[Opening RAW DATA section]

(** ** Logs only grow *)

Lemma extends_refl (A : Type) (l : list A) : extends l l.
Proof. exists []. now rewrite app_nil_r. Qed.

Lemma extends_trans (A : Type) (a b c : list A) :
  extends a b -> extends b c -> extends a c.
Proof. intros [x ->] [y ->]. exists (x ++ y). now rewrite app_assoc. Qed.

Lemma extends_set (A : Type) (o : obj (list A)) (k k' : string) (added : list A) :
  extends (orNil (Obj.get o k')) (orNil (Obj.get (Obj.set o k (orNil (Obj.get o k) ++ added)) k')).
Proof.
  destruct (String.eqb_spec k k') as [-> | Hne].
  - rewrite get_set_same. now exists added.
  - rewrite get_set_other by assumption. apply extends_refl.
Qed.

Lemma logsExtend_refl bankData : logsExtend bankData bankData.
Proof. intros key. split; apply extends_refl. Qed.

Lemma logsExtend_trans a b c : logsExtend a b -> logsExtend b c -> logsExtend a c.
Proof.
  intros H1 H2 key. destruct (H1 key), (H2 key).
  split; eapply extends_trans; eassumption.
Qed.

Lemma logsExtend_setBalance bankData name b : logsExtend bankData (setBalance bankData name b).
Proof. intros key. split; apply extends_refl. Qed.

Lemma logsExtend_setLoan bankData loanId loan : logsExtend bankData (setLoan bankData loanId loan).
Proof. intros key. split; apply extends_refl. Qed.

Lemma logsExtend_setName bankData user name :
  logsExtend bankData (setDefaultNameForUser bankData user name).
Proof. intros key. split; apply extends_refl. Qed.
Lemma spends_weaken {A} (r r' : nat) (s s' : Z) (m : io A) :
  spends r s m -> (r <= r')%nat -> s <= s' -> spends r' s' m.
Proof.
  intros H Hr Hs net w. destruct (H net w) as (d & Hd & Hr' & Hs').
  exists d. repeat split; [assumption | lia | lia].
Qed.

Lemma spends_ret {A} (a : A) : spends 0 0 (mret a).
Proof. intros net w. exists []. cbn. rewrite app_nil_r. repeat split; lia. Qed.

Lemma spends_lift {A} (r : res A) : spends 0 0 (lift r).
Proof. intros net w. exists []. cbn. rewrite app_nil_r. repeat split; lia. Qed.

Lemma spends_emit (e : event) :
  requests_sent [e] = 0%nat -> seconds_slept [e] = 0 -> spends 0 0 (emit e).
Proof.
  intros Hr Hs net w. exists [e]. cbn [emit snd trace]. repeat split; lia.
Qed.

Lemma spends_sleep (secs : Z) : spends 0 secs (emit (TimeSleep secs)).
Proof.
  intros net w. exists [TimeSleep secs]. cbn [emit snd trace].
  repeat split; cbn; lia.
Qed.

Lemma spends_requests_get (url : string) (params : option (list (string * pyval))) :
  spends 1 0 (requests_get url params).
Proof.
  intros net w. eexists [_]. cbn [requests_get snd trace].
  split; [reflexivity |]. cbn. lia.
Qed.

Lemma spends_bind {A B} (r1 r2 : nat) (s1 s2 : Z) (m : io A) (f : A -> io B) :
  spends r1 s1 m -> (forall a, spends r2 s2 (f a)) -> 0 <= s2 ->
  spends (r1 + r2) (s1 + s2) (m ≫= f).
Proof.
  intros Hm Hf Hs net w. destruct (Hm net w) as (d1 & Hd1 & Hr1 & Hs1).
  unfold mbind, io_bind. destruct (m net w) as [[a | e] w1]; cbn [snd] in *.
  - destruct (Hf a net w1) as (d2 & Hd2 & Hr2 & Hs2).
    exists (d1 ++ d2). rewrite Hd2, Hd1, app_assoc.
    rewrite requests_sent_app, seconds_slept_app. repeat split; lia.
  - exists d1. repeat split; [assumption | lia | lia].
Qed.

Lemma spends_if {A} (c : bool) (r1 r2 : nat) (s1 s2 : Z) (m1 m2 : io A) :
  spends r1 s1 m1 -> spends r2 s2 m2 ->
  spends (Nat.max r1 r2) (Z.max s1 s2) (if c then m1 else m2).
Proof.
  intros H1 H2. destruct c; eapply spends_weaken; eauto; lia.
Qed.
(** * The fuzzy-controller harness of the asteroids game

    A shallow embedding of [asteroids/fuzzy_asteroids.py]: the classes
    [FuzzyAsteroidGame] and [TrainerEnvironment] and the function
    [evaluate_controller].  The base class [AsteroidGame], the mediator
    [SpaceShip] and the controllers live in other modules; what the harness
    uses of them is taken as a parameter of the development. *)

From Stdlib Require Import ZArith Floats.PrimFloat.
From stdpp Require Import gmap strings list fin_maps.

#[local] Set Warnings "-register-all".
Open Scope Z_scope.

(** ** Python values *)

(** The dynamically typed values the harness handles: settings, sprite
    states and the entries of the state dictionary. *)
Inductive PyVal : Type :=
  | VNone
  | VBool (b : bool)
  | VInt (n : Z)
  | VFloat (x : float)
  | VStr (s : string)
  | VTuple (items : list PyVal).

(** The exceptions that can cross the harness.  [BaseException] stands for
    the ones that are not subclasses of [Exception] (KeyboardInterrupt,
    SystemExit), which an [except Exception] clause lets through. *)
Inductive PyExn : Type :=
  | ValueError (msg : string)
  | TypeError (msg : string)
  | AttributeError (msg : string)
  | Exception (name : string)
  | BaseException (name : string).

Definition is_Exception (e : PyExn) : bool :=
  match e with
  | BaseException _ => false
  | _ => true
  end.

(** The outcome of a call: a value or a raised exception. *)
Inductive Res (A : Type) : Type :=
  | Ok (a : A)
  | Raise (e : PyExn).
Arguments Ok {A} a.
Arguments Raise {A} e.

(** A dictionary with string keys; a heap of dictionaries, for the settings
    dictionary the caller shares with the constructors. *)
Abbreviation Dict := (gmap string PyVal).
Abbreviation loc := positive.
Abbreviation Heap := (gmap loc Dict).

(** ** The objects of the engine and of the controller module *)

(** A sprite (asteroid or bullet); the harness reads its [state] property. *)
Record Sprite : Type := { state : PyVal }.

(** The player's ship in the engine: [game.ShipSprite]. *)
Module ShipSprite.
Record t : Type := { turn_rate : PyVal; thrust : PyVal; body : PyVal }.
End ShipSprite.

(** The intermediary handed to the controller: [fuzzy_controller.SpaceShip].
    The harness reads back [turn_rate], [thrust] and [fire_bullet]. *)
Module SpaceShip.
Record t : Type :=
  { turn_rate : PyVal; thrust : PyVal; fire_bullet : bool; view : PyVal }.
End SpaceShip.

(** The attributes of the base class [game.AsteroidGame] that the harness
    touches.  [size] is what [get_size()] returns, [frame_count] is
    [score.frame_count], [bullet_list] holds the bullets alive. *)
Module AsteroidGame.
Record t : Type :=
  { frame_count : Z;
    size : PyVal;
    asteroid_list : list Sprite;
    bullet_list : list Sprite;
    player_sprite : ShipSprite.t;
    active_key_presses : list Z;
    internals : PyVal }.

Definition set_player_sprite (p : ShipSprite.t) (b : t) : t :=
  {| frame_count := frame_count b; size := size b;
     asteroid_list := asteroid_list b; bullet_list := bullet_list b;
     player_sprite := p; active_key_presses := active_key_presses b;
     internals := internals b |}.

Definition set_bullet_list (bs : list Sprite) (b : t) : t :=
  {| frame_count := frame_count b; size := size b;
     asteroid_list := asteroid_list b; bullet_list := bs;
     player_sprite := player_sprite b;
     active_key_presses := active_key_presses b;
     internals := internals b |}.
End AsteroidGame.

(** A bound method [actions(ship, data)]: called in a state of the
    controller, it leaves the controller and the ship it is given in new
    states, and returns normally or raises. *)
Abbreviation Method :=
  (PyVal -> SpaceShip.t -> Dict -> PyVal * SpaceShip.t * option PyExn).

(** A controller object: its own attributes [cstate], its class name, and
    what its code does when the harness touches it, each as a function of
    the state the object is in that also gives the state it is left in.
    [truth] is [bool(controller)]: Python runs [__bool__] or [__len__],
    which may answer either way, change the object or raise; an object that
    defines neither answers [True] and stays as it is.  [actions] is the
    lookup of the attribute [actions]: it finds a method, finds nothing
    (AttributeError), or raises something else, as a property can; the
    attribute may be there in one state and gone in another.  What a
    controller does outside its own object and the ship it is given is not
    part of the model. *)
Record Controller : Type :=
  { cstate : PyVal;
    cls : string;
    truth : PyVal -> Res bool * PyVal;
    actions : PyVal -> Res (option Method) * PyVal }.

Definition set_cstate (st : PyVal) (c : Controller) : Controller :=
  {| cstate := st; cls := cls c; truth := truth c; actions := actions c |}.

(** [bool(controller)], where the argument may be [None]: the answer or
    the exception, and the controller as the test left it. *)
Definition py_bool (c : option Controller) : Res bool * option Controller :=
  match c with
  | None => (Ok false, None)
  | Some c =>
      let '(answer, st) := truth c (cstate c) in
      (answer, Some (set_cstate st c))
  end.

(** [hasattr(controller, "actions")]: [True] when the lookup finds the
    attribute, [False] when it raises AttributeError; any other exception
    of the lookup goes through. *)
Definition hasattr_actions (c : option Controller)
  : Res bool * option Controller :=
  match c with
  | None => (Ok false, None)
  | Some c =>
      match actions c (cstate c) with
      | (Ok (Some _), st) => (Ok true, Some (set_cstate st c))
      | (Ok None, st) => (Ok false, Some (set_cstate st c))
      | (Raise e, st) => (Raise e, Some (set_cstate st c))
      end
  end.

(** An instance of [FuzzyAsteroidGame]: the two attributes the class adds
    and the state of the base class. *)
Record Game : Type :=
  { controller : option Controller;
    time_elapsed : PyVal;
    base : AsteroidGame.t }.

(** What [print] wrote, most recent first. *)
Inductive Output : Type :=
  | PrintIgnored (e : PyExn) (controller_class : string)
  | PrintTime (micro_seconds : float).
(** [DecodeString] returns bytes or [CorruptInputError]. *)
Lemma decode_quanta_result (cs : list ascii) :
  (exists b, decode_quanta cs = Ok b)
  \/ decode_quanta cs = Err CorruptInputError.
Proof.
  assert (forall n cs, (length cs <= n)%nat ->
            (exists b, decode_quanta cs = Ok b)
            \/ decode_quanta cs = Err CorruptInputError) as Hn.
  { clear cs. induction n as [|n IH]; intros cs Hl.
    - destruct cs; [left; by eexists | simpl in Hl; lia].
    - destruct cs as [|c0 [|c1 [|c2 [|c3 rest]]]];
        [left; by eexists | by right..|].
      cbn [decode_quanta].
      destruct (dec_char c0), (dec_char c1); [|by right..].
      destruct (dec_char c2), (dec_char c3).
      + destruct (IH rest) as [[b ->]| ->]; [simpl in Hl; lia| |].
        * left. by eexists.
        * by right.
      + destruct (_ && _); [left; by eexists|by right].
      + destruct (_ && _); [left; by eexists|by right].
      + destruct (_ && _); [left; by eexists|by right]. }
  by apply (Hn (length cs)).
Qed.

Lemma DecodeString_result (s : string) :
  (exists b, DecodeString s = Ok b) \/ DecodeString s = Err CorruptInputError.
Proof. apply decode_quanta_result. Qed.

(** [DecodeString] inverts [EncodeToString]. *)
Lemma DecodeString_EncodeToString (src : bytes) :
  DecodeString (EncodeToString src) = Ok src.
Proof. apply decode_quanta_encode. Qed.

End base64_facts.

(** ** The table: ordering of a query *)

Module dynamodb_facts.

Lemma ltb_asym (s1 s2 : string) :
  String.ltb s1 s2 = true -> String.ltb s2 s1 = false.
Proof.
  unfold String.ltb. rewrite (String.compare_antisym s1 s2).
  by destruct (String.compare s2 s1).
Qed.

Lemma insert_desc_perm (it : Item) (l : list Item) :
  insert_desc it l ≡ₚ it :: l.
Proof.
  induction l as [|it' l IH]; [done|]. simpl.
  destruct (String.ltb _ _); [|done].
  rewrite IH. apply Permutation_swap.
Qed.

Lemma sort_desc_perm (l : list Item) : sort_desc l ≡ₚ l.
Proof.
  induction l as [|it l IH]; [done|]. simpl.
  by rewrite insert_desc_perm, IH.
Qed.

Lemma elem_of_sort_desc (it : Item) (l : list Item) :
  it ∈ sort_desc l <-> it ∈ l.
Proof. by rewrite sort_desc_perm. Qed.

(** The first item of a descending query is the one whose sort key is
    above every other's. *)
Lemma sort_desc_head (it : Item) (l : list Item) :
  it ∈ l ->
  (forall it', it' ∈ l ->
     it' = it \/ String.ltb (sort_key it') (sort_key it) = true) ->
  head (sort_desc l) = Some it.
Proof.
  induction l as [|a l IH]; intros Hin Hmax.
  - by apply elem_of_nil in Hin.
  - simpl. destruct (decide (it ∈ l)) as [Hl|Hl].
    + assert (head (sort_desc l) = Some it) as Hh.
      { apply IH; [done|]. intros it' Hit'. apply Hmax. by right. }
      destruct (sort_desc l) as [|z l'] eqn:Hs; [done|].
      simpl in Hh. injection Hh as ->. simpl.
      destruct (String.ltb (sort_key a) (sort_key it)) eqn:Hlt; [done|].
      destruct (Hmax a) as [->|Ha]; [by left|done|congruence].
    + assert (a = it) as ->.
      { apply elem_of_cons in Hin as [->|?]; done. }
      destruct (sort_desc l) as [|z l'] eqn:Hs; [done|]. simpl.
      assert (z ∈ l) as Hz.
      { apply elem_of_sort_desc. rewrite Hs. by left. }
      destruct (Hmax z) as [->|Hlt]; [by right|done|].
      by rewrite (ltb_asym _ _ Hlt).
Qed.

Lemma elem_of_filter_bool {A : Type} (f : A -> bool) (x : A) (l : list A) :
  x ∈ List.filter f l <-> x ∈ l /\ f x = true.
Proof.
  rewrite !list_elem_of_In, filter_In. done.
Qed.

Lemma has_name_key (name : string) (it : Item) :
  has_name name it = true <-> exists v, item_key it = Some (name, v).
Proof.
  unfold has_name. destruct (item_key it) as [[n v]|].
  - rewrite bool_decide_eq_true. split.
    + intros ->. by exists v.
    + by intros [v' [= -> _]].
  - split; [done|]. by intros [v' ?].
Qed.

Lemma has_key_true (k : string * string) (it : Item) :
  has_key k it = true <-> item_key it = Some k.
Proof. unfold has_key. apply bool_decide_eq_true. Qed.

Lemma existsb_has_key (k : string * string) (t : list Item) :
  existsb (has_key k) t = true <-> exists it, it ∈ t /\ item_key it = Some k.
Proof.
  rewrite existsb_exists. split.
  - intros (it & Hin & Hk). exists it.
    by rewrite list_elem_of_In, <- has_key_true.
  - intros (it & Hin & Hk). exists it.
    by rewrite <- list_elem_of_In, has_key_true.
Qed.

End dynamodb_facts.

(** ** The reference collaborators meet their contracts *)

Module Ref_facts.
Import Ref base64_facts.
(** [Promise.all([a, b])]: both calls are started; the result is rejected
    with the reason of the promise that rejects first. *)
Definition promiseAll2 {A B} (a : M A) (b : M B) : M (A * B) :=
  fun env st =>
    match a env st with
    | (ra, st1) =>
        match b env st1 with
        | (rb, st2) =>
            match ra, rb with
            | Val x, Val y => (Val (x, y), st2)
            | Exc t, Val _ => (Exc t, st2)
            | Val _, Exc t => (Exc t, st2)
            | Exc t1, Exc t2 =>
                (Exc (if secondSettlesFirst env then t2 else t1), st2)
            end
        end
    end.

(** [catch (err) { setError((err as Error).message); }] of the story writer. *)
Definition reportStoryError (err : Thrown) : M unit :=
  m <- messageOf err ;; setStoryError m.

Inductive TargetLanguage := Thai | English.

Definition languageName (l : TargetLanguage) : jsstring :=
  match l with Thai => js "Thai" | English => js "English" end.

Definition handleSaveFile (rs : Story) : M unit :=
  if negb (truthy (story rs)) then
    setStoryError (Some (js "There is no story to save."))
  else
    setStoryError None ;;
    emit (Download (if endsWith (js ".txt") (fileName rs) then fileName rs
                    else fileName rs ++ js ".txt")
                   (story rs)).

Definition handleClear : M unit := emit (SetStory []).
Definition handleCopy (rs : Story) : M unit := emit (ClipboardWriteText (story rs)).
Definition handlePost (rs : Story) : M unit := handlePostStoryToPrompt (story rs).

Definition handleIdea (r : Session) (rs : Story) : M unit :=
  setLoadingAction (Some (js "idea")) ;;
  setStoryError None ;;
  tryCatchFinally
    (nextSentence <- generateNextSentence (story rs) (language rs)
                       (storyStyle rs) (reasoningModel r) ;;
     if jseqb (storyStyle rs) (js "thai_poem") then
       updateStory (fun prev =>
         if truthy (trim prev) then trim prev ++ [cu_newline] ++ nextSentence
         else nextSentence)
     else
       updateStory (fun prev =>
         if truthy (trim prev) then trim prev ++ js " " ++ nextSentence
         else nextSentence))
    reportStoryError
    (setLoadingAction None).

Definition handleCustomCaption (r : Session) (rs : Story) : M unit :=
  if negb (truthy (trim (story rs))) then
    setStoryError (Some (js "Story is empty. Cannot create a caption."))
  else
    setLoadingAction (Some (js "caption")) ;;
    setStoryError None ;;
    tryCatchFinally
      (caption <- withExtraArgument
                    (generateStoryCaption (story rs) (reasoningModel r) (js "English"))
                    (maxCaptionLength r) ;;
       let fullPrompt :=
         js "Recreate the image in [ref-1], but add the following text as a caption: "
         ++ [cu_quote] ++ caption ++ [cu_quote]
         ++ js ". The text should be elegantly placed in a suitable position, using a beautiful font with a color that is easily readable against the background. Do not obscure important details like faces or key subjects. The text should be clear and readable on a mobile screen. Use the exact text provided without translation." in
       handlePostStoryToPrompt fullPrompt)
      reportStoryError
      (setLoadingAction None).

Definition thaiCaptionSuffix : jsstring :=
  js ". The Thai text should be elegantly placed in a suitable position, using a beautiful font with a color that is easily readable against the background. Do not obscure important details like faces or key subjects. The Thai text MUST be rendered exactly as written in Thai characters, without any translation to English.".

Definition handleThaiCaption (r : Session) (rs : Story) : M unit :=
  if negb (truthy (trim (story rs))) then
    setStoryError (Some (js "Story is empty. Cannot create a caption."))
  else
    setLoadingAction (Some (js "caption-thai")) ;;
    setStoryError None ;;
    tryCatchFinally
      (caption <- withExtraArgument
                    (generateStoryCaption (story rs) (reasoningModel r) (js "Thai"))
                    (maxCaptionLength r) ;;
       let fullPrompt :=
         js "Recreate the image in [ref-1], but add the following Thai text as a caption: "
         ++ [cu_quote] ++ caption ++ [cu_quote] ++ thaiCaptionSuffix in
       handlePostStoryToPrompt fullPrompt)
      reportStoryError
      (setLoadingAction None).

Definition handleNewThaiCaption (r : Session) (rs : Story) : M unit :=
  if negb (truthy (trim (story rs))) then
    setStoryError (Some (js "Story is empty. Cannot create a caption."))
  else
    setLoadingAction (Some (js "new-caption-thai")) ;;
    setStoryError None ;;
    tryCatchFinally
      (env <- getEnv ;;
       let styleName :=
         match IMAGE_STYLES_name env (style r) with
         | Some name => if truthy name then name else js "Photorealistic"
         | None => js "Photorealistic"
         end in
       both <- promiseAll2
                 (withExtraArgument
                    (generateStoryCaption (story rs) (reasoningModel r) (js "Thai"))
                    (maxCaptionLength r))
                 (generateDesignFromStory (story rs) styleName (reasoningModel r)) ;;
       let caption := fst both in
       let designPrompt := snd both in
       let fullPrompt :=
         designPrompt ++ js " Thai text in the image: "
         ++ [cu_quote] ++ caption ++ [cu_quote] ++ thaiCaptionSuffix in
       handlePostStoryToPrompt fullPrompt)
      reportStoryError
      (setLoadingAction None).

Definition handlePolish (r : Session) (rs : Story) : M unit :=
  if negb (truthy (trim (story rs))) then
    setStoryError (Some (js "Story is empty. Nothing to polish."))
  else
    setLoadingAction (Some (js "polish")) ;;
    setStoryError None ;;
    tryCatchFinally
      (polishedStory <- polishStory (story rs) (reasoningModel r) ;;
       handlePostStoryToPrompt polishedStory)
      reportStoryError
      (setLoadingAction None).

Definition handleTranslate (r : Session) (rs : Story)
    (targetLanguage : TargetLanguage) : M unit :=
  if negb (truthy (trim (story rs))) then
    setStoryError (Some (js "Story is empty. Nothing to translate to "
                         ++ languageName targetLanguage ++ js "."))
  else
    let actionKey := js "translate-" ++ toLowerCase (languageName targetLanguage) in
    setLoadingAction (Some actionKey) ;;
    setStoryError None ;;
    tryCatchFinally
      (translatedStory <- translateStory (story rs) (languageName targetLanguage)
                            (reasoningModel r) ;;
       handlePostStoryToPrompt translatedStory)
      reportStoryError
      (setLoadingAction None).

(* ===================================================================== *)
(** ** Operations and runs *)
(* ===================================================================== *)

(** The user-facing actions, with the arguments the controls pass. *)
Inductive Op :=
| SendKey | CopyKey | ClearKey
| Generate (count : Count)
| SetReference (imageSrc : jsstring)
| RemoveReference (indexToRemove : nat)
| UploadReference (file : File)
| Describe (imageSrc : jsstring) (index : N)
| Caption (imageSrc : jsstring) (index : N)
| RemoveText (imageSrc : jsstring) (index : N)
| ExpandImage (imageSrc : jsstring) (index : N) (targetAspectRatio : jsstring)
| CopyPrompt | ClearPrompt
| DescribeRef1 | CaptionRef1 | RemoveTextRef1
| ExpandRef1 (targetAspectRatio : jsstring)
| EnhancePrompt | Concept
| SaveFile | ClearStory | CopyStory | PostStory
| Idea | CustomCaption | ThaiCaption | NewThaiCaption | Polish
| Translate (targetLanguage : TargetLanguage).

(** The handler bound to an operation in the render with state [r], [rs]. *)
Definition handler (r : Session) (rs : Story) (op : Op) : M unit :=
  match op with
  | SendKey => handleSendKey r
  | CopyKey => handleCopyKey r
  | ClearKey => handleClearKey r
  | Generate count => handleGenerate r (countValue count)
  | SetReference imageSrc => handleSetReference r imageSrc
  | RemoveReference i => handleRemoveReference i
  | UploadReference file => handleUploadReference r file
  | Describe imageSrc index => handleDescribe r imageSrc index
  | Caption imageSrc index => handleCaption r imageSrc index
  | RemoveText imageSrc index => handleRemoveText r imageSrc index
  | ExpandImage imageSrc index ratio => handleExpandImage r imageSrc index ratio
  | CopyPrompt => handleCopyPrompt r
  | ClearPrompt => handleClearPrompt
  | DescribeRef1 => handleDescribeRef1 r
  | CaptionRef1 => handleCaptionRef1 r
  | RemoveTextRef1 => handleRemoveTextRef1 r
  | ExpandRef1 ratio => handleExpandRef1 r ratio
  | EnhancePrompt => handleEnhancePrompt r
  | Concept => handleConcept r
  | SaveFile => handleSaveFile rs
  | ClearStory => handleClear
  | CopyStory => handleCopy rs
  | PostStory => handlePost rs
  | Idea => handleIdea r rs
  | CustomCaption => handleCustomCaption r rs
  | ThaiCaption => handleThaiCaption r rs
  | NewThaiCaption => handleNewThaiCaption r rs
  | Polish => handlePolish r rs
  | Translate l => handleTranslate r rs l
  end.

(** One operation triggered in the state [w] and run to its settlement. *)
Definition run (env : Env) (w : World) (op : Op) : Res unit * St :=
  handler (session w) (writer w) op env (mkSt w []).

(** An operation whose handler was created by the render of [render] and
    that reaches its setters when the state is [current]: the closure reads
    [render], the updaters act on [current].  [run] is the case where the
    two are the same state.  Two uploads started from one render, the
    second read settling after the first, are [runFromRender env render
    render] followed by [runFromRender env render w1] on the state [w1] the
    first one left: before the awaited read an upload only tests the type
    of its file. *)
Definition runFromRender (env : Env) (render current : World) (op : Op)
    : Res unit * St :=
  handler (session render) (writer render) op env (mkSt current []).
(** * curtin: partition-table layout and storage-config dependency ordering

    A shallow embedding of
      - curtin/commands/block_meta_v2.py (align_up, SFDiskPartTable,
        GPTPartTable.add, DOSPartTable.add, _wipe_for_action), and
      - curtin/storage_config.py (_stype_to_deps, _stype_to_order_key,
        _validate_dep_type, find_item_dependencies, get_config_tree,
        merge_config_trees_to_list, extract_storage_ordered_dict),
    with the properties of these functions stated and proved over it.

    Python integers are unbounded, so they are [Z]; [//] and [%] are floor
    division and floor modulo, which is what [Z.div] and [Z.modulo] are, and
    [&] and [~] on Python integers act on the infinite two's complement
    representation, which is what [Z.land] and [Z.lnot] do. *)

From Stdlib Require Import ZArith List String Ascii Bool Lia Permutation
  Sorted.
Import ListNotations.

Local Open Scope string_scope.
Local Open Scope list_scope.
Local Open Scope Z_scope.

(** ** Exceptions

    A call either returns a value or raises.  The exceptions raised by the
    embedded code are kept apart by their Python class; the two plain
    [Exception]s of DOSPartTable.add and the one of the constructor are kept
    apart by what they report. *)

Inductive error : Type :=
| ValueError
| KeyError
| TypeError
| IndexError
| ZeroDivisionError
| RecursionError
| SectorBytesDoesNotDivide    (* "sector_bytes ... does not divide 1MiB" *)
| LogicalWithoutExtended      (* "logical partition without extended partition" *)
| PrimaryNumberTooLarge (number : Z). (* "primary partition cannot have number N" *)

Inductive result (A : Type) : Type :=
| Ok (a : A)
| Err (e : error).
Arguments Ok {A} a.
Arguments Err {A} e.

Definition bind {A B : Type} (r : result A) (k : A -> result B) : result B :=
  match r with
  | Ok a => k a
  | Err e => Err e
  end.

Notation "x <- c ;; k" := (bind c (fun x => k))
  (at level 61, c at next level, right associativity).

(** The spec's names for the two error kinds of the MBR table. *)
Definition MissingExtendedPartition : error := LogicalWithoutExtended.
Definition TooManyPrimaries (number : Z) : error := PrimaryNumberTooLarge number.

(** A dict built by inserting the pairs in order: the last pair of a key is
    the one that stays. *)
Fixpoint dict_get {V : Type} (d : list (string * V)) (k : string) : option V :=
  match d with
  | [] => None
  | (k', v) :: d' =>
      match dict_get d' k with
      | Some v' => Some v'
      | None => if String.eqb k' k then Some v else None
      end
  end.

[Closing RAW DATA section]

▶ _BRIEF_: All lines from the one with "match d with" to the end of the entries above are to be written out exactly, the first and last included.

▶ _EXERCISE RESPONSE_:
  match d with
  | [] => None
  | (k', v) :: d' =>
      match dict_get d' k with
      | Some v' => Some v'
      | None => if String.eqb k' k then Some v else None
      end
  end.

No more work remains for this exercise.